One thing's for sure, ... either way, I'll be snapping lots of photos!
Early Morning
During the week, I head out to walk the dogs as soon as it's light enough to see my feet. That way, I time it just right to catch something like this...
And this is really how it looked one morning this week, too - no color saturation or playing with tones, light, shadows or anything.
It almost makes it worth getting up that early... almost.
(I posted several more "Fire in the Sky" shots on Confessions last night. If you want to see them, click HERE.)
When I have time to read...
I started reading a new book last week. Well, it's actually an old book, and I've read it two or three times already, but you know what I mean.
I'm not sure why I started it - I'm already in the middle of a handful of nonfiction and fiction books, including Cold Mountain, which I just can't seem to get into, despite loving the movie. I'm just plodding along through it, not eager at all to read the next page.
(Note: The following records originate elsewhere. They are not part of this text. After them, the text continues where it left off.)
Definition retries_conflicts (o : oracle) (retries : nat) : Prop :=
  ∀ fn l, a_retry o fn l = attempts retries fn l.

(** The calls of a reconcile of [desired], made after [base]: reads of the one
    Deployment; creations of the desired object after a read that found none;
    and updates that carry the object just read with nothing but the labels,
    selector and template changed. *)
Fixpoint sound_writes (o : oracle) (desired : Deployment) (base calls : log) : Prop :=
  match calls with
  | [] => True
  | CGetDeployment k :: rest =>
      k = (dNamespace desired, dName desired) ∧ sound_writes o desired base rest
  | CCreateDeployment d :: rest =>
      d = desired ∧ dReplicas d = None ∧
      (∃ k older, rest = CGetDeployment k :: older ∧
         a_deployment o (older ++ base)%list = Err NotFound) ∧
      sound_writes o desired base rest
  | CUpdateDeployment d :: rest =>
      (∃ k older existing, rest = CGetDeployment k :: older ∧
         a_deployment o (older ++ base)%list = Ok existing ∧
         (dReplicas d, dOwner d, dResourceVersion d, dName d, dNamespace d) =
         (dReplicas existing, dOwner existing, dResourceVersion existing, dName existing,
          dNamespace existing) ∧
         (dLabels d, dSelector d, dTemplate d) =
         (dLabels desired, dSelector desired, dTemplate desired)) ∧
      sound_writes o desired base rest
  | _ => False
  end.

Definition is_get (c : call) : bool :=
  match c with CGetDeployment _ => true | _ => false end.

Definition reads (l : log) : nat := length (List.filter is_get l).

Lemma write_deployment_sound o desired base calls :
  dReplicas desired = None → sound_writes o desired base calls →
  let '(l, res) := write_deployment (W := log) (H := OracleKube o) desired (calls ++ base)%list in
  ∃ calls', l = (calls' ++ base)%list ∧ sound_writes o desired base calls' ∧
    reads calls' = S (reads calls) ∧ length calls' <= length calls + 2 ∧
    (res = Ok tt → ∃ d older, a_write o older = Ok tt ∧ dTemplate d = dTemplate desired ∧
       (l = CUpdateDeployment d :: older ∨ l = CCreateDeployment d :: older)).
Proof.
  intros Hd Hs. unfold write_deployment. rewrite state_bind_run.
  cbn [GetDeployment OracleKube ask fst snd].
  destruct (a_deployment o (calls ++ base)%list) as [ex|[]] eqn:E;
    cbn [UpdateDeployment CreateDeployment OracleKube ask mret state_ret].
  - eexists (CUpdateDeployment (merge_deployment ex desired) :: CGetDeployment _ :: calls).
    split; [done|]. split; [|split; [done|split; [simpl; lia|]]].
    + cbn [sound_writes]. split; [|done]. by eexists _, calls, ex.
    + intros Hw. eexists (merge_deployment ex desired), _.
      split; [exact Hw|]. split; [done|by left].
  - eexists (CCreateDeployment desired :: CGetDeployment _ :: calls).
    split; [done|]. split; [|split; [done|split; [simpl; lia|]]].
    + cbn [sound_writes]. split_and!; try done. by eexists _, calls.
    + intros Hw. eexists desired, _. split; [exact Hw|]. split; [done|by right].
  - eexists (CGetDeployment _ :: calls). split_and!; try done. simpl. lia.
  - eexists (CGetDeployment _ :: calls). split_and!; try done. simpl. lia.
Qed.

Lemma attempts_sound o desired base retries : ∀ calls,
  dReplicas desired = None → sound_writes o desired base calls →
  let '(l, res) := attempts retries (write_deployment (W := log) (H := OracleKube o) desired)
                     (calls ++ base)%list in
  ∃ calls', l = (calls' ++ base)%list ∧ sound_writes o desired base calls' ∧
    length calls' <= length calls + 2 * S retries ∧
    (res = Err Conflict → reads calls' = S retries + reads calls) ∧
    (res = Ok tt → ∃ d older, a_write o older = Ok tt ∧ dTemplate d = dTemplate desired ∧
       (l = CUpdateDeployment d :: older ∨ l = CCreateDeployment d :: older)).
Proof.
  induction retries as [|n IH]; intros calls Hd Hs; cbn [attempts];
    pose proof (write_deployment_sound o desired base calls Hd Hs) as H;
    destruct (write_deployment (W := log) (H := OracleKube o) desired (calls ++ base)%list) as [l res];
    destruct H as (calls' & -> & Hs' & Hr & Hl & Hok).
  - destruct res as [[]|[]]; exists calls'; split_and!; try done; lia.
  - assert (Hdone : res ≠ Err Conflict → ∃ calls'0, (calls' ++ base)%list = (calls'0 ++ base)%list ∧
      sound_writes o desired base calls'0 ∧ length calls'0 <= length calls + 2 * S (S n) ∧
      (res = Err Conflict → reads calls'0 = S (S n) + reads calls) ∧
      (res = Ok tt → ∃ d older, a_write o older = Ok tt ∧ dTemplate d = dTemplate desired ∧
         ((calls' ++ base)%list = CUpdateDeployment d :: older ∨
          (calls' ++ base)%list = CCreateDeployment d :: older))).
    { intros Hne. exists calls'. split_and!; try done. lia. }
    destruct res as [[]|[]]; try (by apply Hdone).
    specialize (IH calls' Hd Hs'). destruct (attempts n _ _) as [l2 res2].
    destruct IH as (calls2 & -> & Hs2 & Hl2 & Hr2 & Hok2).
    exists calls2. split_and!; try done; [lia|]. intros Hc. rewrite (Hr2 Hc). lia.
Qed.
End oracle.

(** What a reconcile of the Deployment calls and answers. *)
Lemma reconcileDeployment_sound {KL : KubeLib} o retries r p base cpu mem owner :
  retries_conflicts o retries →
  ParseQuantity (if decide (CPU (Resources (Spec p)) = "") then "1"
                 else CPU (Resources (Spec p))) = Ok cpu →
  ParseQuantity (if decide (Memory (Resources (Spec p)) = "") then "2Gi"
                 else Memory (Resources (Spec p))) = Ok mem →
  SetControllerReference p (deployKey p) = Ok owner →
  let desired := desired_deployment r p cpu mem (Some owner) in
  let '(l, res) := reconcileDeployment (W := log) (H := OracleKube o) r p base in
  ∃ calls, l = (calls ++ base)%list ∧ sound_writes o desired base calls ∧
    length calls <= 2 * S retries ∧
    (res = Err (ClientError Conflict) → reads calls = S retries) ∧
    (res = Ok tt → ∃ d older, a_write o older = Ok tt ∧ dTemplate d = dTemplate desired ∧
       (l = CUpdateDeployment d :: older ∨ l = CCreateDeployment d :: older)).
Proof.
  intros Hr Hc Hm Ho. cbv zeta. unfold reconcileDeployment. rewrite Hc, Hm, Ho.
  unfold lift_client. rewrite state_bind_run. cbn [RetryOnConflict OracleKube]. rewrite !Hr.
  pose proof (attempts_sound o (desired_deployment r p cpu mem (Some owner)) base retries []
    eq_refl I) as H. cbn [app] in H.
  destruct (attempts _ _ base) as [l res]. destruct H as (calls & -> & Hs & Hl & Hconf & Hok).
  cbn [fst snd]. destruct res as [[]|e]; cbn [mret state_ret]; exists calls.
  - split_and!; try done. intros _. by apply Hok.
  - split_and!; try done. intros [= ->]. rewrite Hconf by done. unfold reads. simpl. lia.
Qed.

(** The calls and the answer of the ScaledObject's half, made after [base]: one
    read and then one write, of the whole object, with the version just read
    when there is one; nothing is tried again. *)
Definition scaled_object_calls {KL : KubeLib} (o : oracle) (so : ScaledObject) (base : log) :
    log * result kube_error unit :=
  let get := CGetScaledObject (oNamespace so, oName so) in
  match a_scaled_object o base with
  | Ok existing =>
      ([CUpdateScaledObject (with_version so (oResourceVersion existing)); get],
       a_write o (get :: base))
  | Err NotFound => ([CCreateScaledObject so; get], a_write o (get :: base))
  | Err e => ([get], Err e)
  end.

(** The calls of the status update: a read, and a write when the count of ready
    replicas read is another one, of the pool with that count. *)
Definition status_calls {KL : KubeLib} (o : oracle) (p : RunnerPool) (base : log) : log :=
  match a_deployment o base with
  | Ok dep =>
      if (ReadyReplicas (Status p) =? dReadyReplicas dep)%Z then [CGetDeployment (deployKey p)]
      else [CUpdatePoolStatus (mkPool (Name p) (Namespace p) (Spec p)
              (mkPoolStatus (dReadyReplicas dep) (EligibleQueued (Status p))));
            CGetDeployment (deployKey p)]
  | Err _ => [CGetDeployment (deployKey p)]
  end.

Lemma reconcileScaledObject_calls {KL : KubeLib} o p owner base :
  SetControllerReference p (deployKey p) = Ok owner →
  let so := desired_scaled_object p (Some owner) in
  reconcileScaledObject (W := log) (H := OracleKube o) p base =
  let '(calls, res) := scaled_object_calls o so base in
  ((calls ++ base)%list, match res with Ok _ => Ok tt | Err e => Err (ClientError e) end).
Proof.
  intros Ho. cbv zeta. unfold reconcileScaledObject, scaled_object_calls. rewrite Ho. cbv zeta.
  rewrite state_bind_run. cbn [GetScaledObject OracleKube ask fst snd].
  destruct (a_scaled_object o base) as [ex|[]]; [| |done|done]; unfold lift_client;
    rewrite state_bind_run; cbn [UpdateScaledObject CreateScaledObject OracleKube ask fst snd];
    by destruct (a_write o _) as [[]|].
Qed.

Lemma reflect_status_calls {KL : KubeLib} o p base :
  reflect_status (W := log) (H := OracleKube o) p base = ((status_calls o p base ++ base)%list, tt).
Proof.
  unfold reflect_status, status_calls. rewrite state_bind_run.
  cbn [GetDeployment OracleKube ask fst snd]. destruct (a_deployment o base) as [dep|e]; [|done].
  by destruct (_ =? _)%Z.
Qed.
And I have stacks - no, boxes - of books I've collected with the very real intention of reading them someday. Just a week or so ago, TG and I hit the book sale room at our local library and I left with 15 books ($1 a piece, and the funds go to Friends of the Library - how could I resist?)
Anyway, it was pure impulse that made me search my bookshelves for C.S. Lewis' Space Trilogy - "Out of the Silent Planet", "Perelandra", "That Hideous Strength" - and dive head-first into volume one.
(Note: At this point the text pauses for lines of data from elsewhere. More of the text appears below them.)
(* ===== verification/Migrate.v ===== *)
(** * internal/store: Migrate and ResolveMigrationsDir

    The boot-time schema migration over the operating system and the database
    ([BootIO]): os.ReadDir, os.ReadFile of a file of the directory, os.Stat's
    IsDir, and Pool.Exec.  Error texts keep the step and the file. *)
From S2P Require Import Prelude GoLib Sql Config.
Local Open Scope string_scope.

Record DirEntry := mkEntry { eName : string; eIsDir : bool }.

Class BootIO (W : Type) := {
  ReadDir : string → state_t W (result string (list DirEntry));
  ReadFile : string → string → state_t W (result string string);
  StatIsDir : string → bool;
  ExecSQL : string → state_t W (result string unit);
}.

(** filepath.Ext: from the last dot of the last path element on. *)
Fixpoint ext_rev (s acc : string) : string :=
  match s with
  | EmptyString => ""
  | String c r =>
      if Ascii.eqb c "/" then ""
      else if Ascii.eqb c "." then String c acc
      else ext_rev r (String c acc)
  end.
Definition filepath_Ext (s : string) : string := ext_rev (string_rev s) "".

Inductive migrate_error :=
  | ReadDirFailed (err : string)
  | NoMigrations
  | ReadFailed (file err : string)
  | ApplyFailed (file err : string).

(** The file names Migrate applies, sort.Strings over the .sql files. *)
Definition migration_files (entries : list DirEntry) : list string :=
  merge_sort String.le
    (map eName (List.filter (λ e, negb (eIsDir e) && String.eqb (filepath_Ext (eName e)) ".sql")
                  entries)).

Section migrate.
Context {W : Type} `{BootIO W}.

Fixpoint apply_files (dir : string) (files : list string) :
    state_t W (result migrate_error unit) :=
  match files with
  | [] => mret (Ok tt)
  | f :: rest =>
      sql ← ReadFile dir f;
      match sql with
      | Err e => mret (Err (ReadFailed f e))
      | Ok text =>
          done ← ExecSQL text;
          match done with
          | Err e => mret (Err (ApplyFailed f e))
          | Ok _ => apply_files dir rest
          end
      end
  end.

Definition Migrate (dir : string) : state_t W (result migrate_error unit) :=
  entries ← ReadDir dir;
  match entries with
  | Err e => mret (Err (ReadDirFailed e))
  | Ok l =>
      let files := migration_files l in
      if Nat.eqb (length files) 0 then mret (Err NoMigrations)
      else apply_files dir files
  end.

Definition ResolveMigrationsDir (e : env) : string :=
  if negb (String.eqb (e "MIGRATIONS_DIR") "") then e "MIGRATIONS_DIR"
  else if StatIsDir "/app/db/migrations" then "/app/db/migrations"
  else if StatIsDir "./db/migrations" then "./db/migrations"
  else "/app/db/migrations".
End migrate.

(** ** A disk, and a database that logs what it executes *)
Record disk := mkDisk {
  dir_entries : list DirEntry;
  contents : string → option string;
  accepts : string → bool;
}.

#[export] Instance DiskIO (d : disk) : BootIO (list string) := {|
  ReadDir dir w := (w, Ok (dir_entries d));
  ReadFile dir f w := (w, match contents d f with Some t => Ok t | None => Err "not found" end);
  StatIsDir dir := true;
  ExecSQL sql w := if accepts d sql then ((w ++ [sql])%list, Ok tt) else (w, Err "failed");
|}.

(** ** Facts *)
Lemma apply_files_log d dir files : ∀ w,
  let '(w', res) := apply_files (W := list string) (H := DiskIO d) dir files w in
  ∃ k, w' = (w ++ omap (contents d) (take k files))%list ∧
    Forall (λ f, ∃ t, contents d f = Some t ∧ accepts d t = true) (take k files) ∧
    match res with
    | Ok _ => k = length files
    | Err (ReadFailed f _) => files !! k = Some f ∧ contents d f = None
    | Err (ApplyFailed f _) => files !! k = Some f ∧
        ∃ t, contents d f = Some t ∧ accepts d t = false
    | Err _ => False
    end.
Proof.
  induction files as [|f files IH]; intros w; cbn [apply_files].
  { exists 0. simpl. by rewrite app_nil_r. }
  rewrite state_bind_run. cbn [ReadFile DiskIO fst snd].
  destruct (contents d f) as [t|] eqn:Ef.
  2: { exists 0. simpl. by rewrite app_nil_r. }
  rewrite state_bind_run. cbn [ExecSQL DiskIO].
  destruct (accepts d t) eqn:Ea; cbn [fst snd].
  2: { exists 0. simpl. rewrite app_nil_r. split_and!; try done. eauto. }
  specialize (IH (w ++ [t])%list). destruct (apply_files dir files _) as [w' res].
  destruct IH as (k & -> & Hall & Hres). exists (S k). split_and!.
  - cbn [take omap list_omap]. rewrite Ef, <-app_assoc. done.
  - constructor; [eauto|done].
  - destruct res as [[]|[]]; simpl; auto.
Qed.

(** ** Property *)

(** Migrations run in order and stop at the first failure.  Migrate applies
    the .sql files of the directory that are not directories themselves, in
    ascending order of their names, each once; it succeeds exactly when there
    is one and every one of them was read and accepted by the database, and on
    failure the statements executed are those of the files before the one it
    reports. *)
Theorem migrations_in_order d dir w :
  let files := migration_files (dir_entries d) in
  let '(w', res) := Migrate (W := list string) (H := DiskIO d) dir w in
  Sorted String.le files ∧
  (∀ f, f ∈ files ↔ ∃ e, e ∈ dir_entries d ∧ eName e = f ∧ eIsDir e = false ∧
                         filepath_Ext f = ".sql") ∧
  ∃ k, w' = (w ++ omap (contents d) (take k files))%list ∧
    match res with
    | Ok _ => files ≠ [] ∧ k = length files ∧
        Forall (λ f, ∃ t, contents d f = Some t ∧ accepts d t = true) files
    | Err NoMigrations => files = [] ∧ k = 0
    | Err (ReadFailed f _) => files !! k = Some f ∧ contents d f = None
    | Err (ApplyFailed f _) => files !! k = Some f ∧
        ∃ t, contents d f = Some t ∧ accepts d t = false
    | Err (ReadDirFailed _) => False
    end.
Proof.
  cbv zeta. unfold Migrate. rewrite state_bind_run. cbn [ReadDir DiskIO fst snd].
  set (files := migration_files (dir_entries d)).
  assert (Hs : Sorted String.le files).
  { unfold files, migration_files. apply Sorted_merge_sort. apply _. }
  assert (Hin : ∀ f, f ∈ files ↔ ∃ e, e ∈ dir_entries d ∧ eName e = f ∧ eIsDir e = false ∧
                         filepath_Ext f = ".sql").
  { intros f. unfold files, migration_files. rewrite merge_sort_Permutation. split.
    - intros (e & He & <-)%elem_of_map_2. apply elem_of_filter in He as [He Hc].
      apply andb_true_iff in Hc as [Hd%negb_true_iff Hx%String.eqb_eq]. eauto.
    - intros (e & He & <- & Hd & Hx). apply elem_of_map_1, elem_of_filter.
      split; [done|]. by rewrite Hd, Hx. }
  cbv zeta. destruct (Nat.eqb_spec (length files) 0) as [E|Hne].
  - split_and!; [done..|]. exists 0. simpl. rewrite app_nil_r. split_and!; try done.
    by apply nil_length_inv.
  - pose proof (apply_files_log d dir files w) as H.
    destruct (apply_files dir files w) as [w' res]. destruct H as (k & -> & Hall & Hres).
    split_and!; [done..|]. exists k. split; [done|].
    destruct res as [[]|[]]; try done. subst k. rewrite take_ge in Hall by done.
    split_and!; [|done|done]. intros E. by rewrite E in Hne.
Qed.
The first time I read them, I was dubious. I didn't think I cared for science fiction. (I have no idea why I thought that - I saw "Star Wars" 5 or 6 times the first week it was out in 1977! This was only a few years later!)
But Paula, a woman I worked with at the chemical plant, could not believe I'd never read them. She insisted I give them a chance, loaned me her copies, and assured me I would love them.
She was right.
I eventually found my own well-worn copies in a Goodwill or at a garage sale or somewhere, and even convinced one of my kids to read them, despite the cheesy '60's style paperback artwork. And he liked them, too. When he saw my nose in Out of the Silent Planet this weekend, he told me he wants to read them again when I'm finished.
But anyway, what I wanted to say is, I recommend these books ... even if you don't think you like science fiction or fantasy, I think these are worth reading. They're really very thought-provoking - the kind of book that sticks in your brain for years.
If you try them, let me know what you think.
Besides C.S. Lewis, I read some wonderful blog posts this week. Two stood out enough that I want to mention them here, even though they are by bloggers I wasn't familiar with until now. If you have a few minutes, I recommend reading these, too.
The first I came across on BlogHer - "The Red Underwear: Gifts and Giving". Every woman should read this one.
(I mean it. Do it. Now. You'll thank me.)
The second is one of the most beautiful posts I've ever read: The Gift, by Bossy Betty. I think both men and women will be touched by this one.
I was directed to it by Hilary at The Smitten Image. I don't know how she does it, but every week she scours the blog world for the best posts and photographs, and lists them for the rest of us on her Wednesday Posts of the Week feature. I still haven't even had time to read all that she listed this week. But thank you, Hilary!
A Good Quote
I came across this one today, and it took me by surprise, in that weird way like when you feel someone has read your mind, because I had been thinking of all the books I've read in my life, and how even the ones I didn't care for had affected me in some way, and gee, can't that apply to the places I've been and the people I've met as well?
Thomas Wolfe said it much better than I did just now, though:
I am a part of all that I have touched and all that has touched me.
And that includes you. Happy Thursday!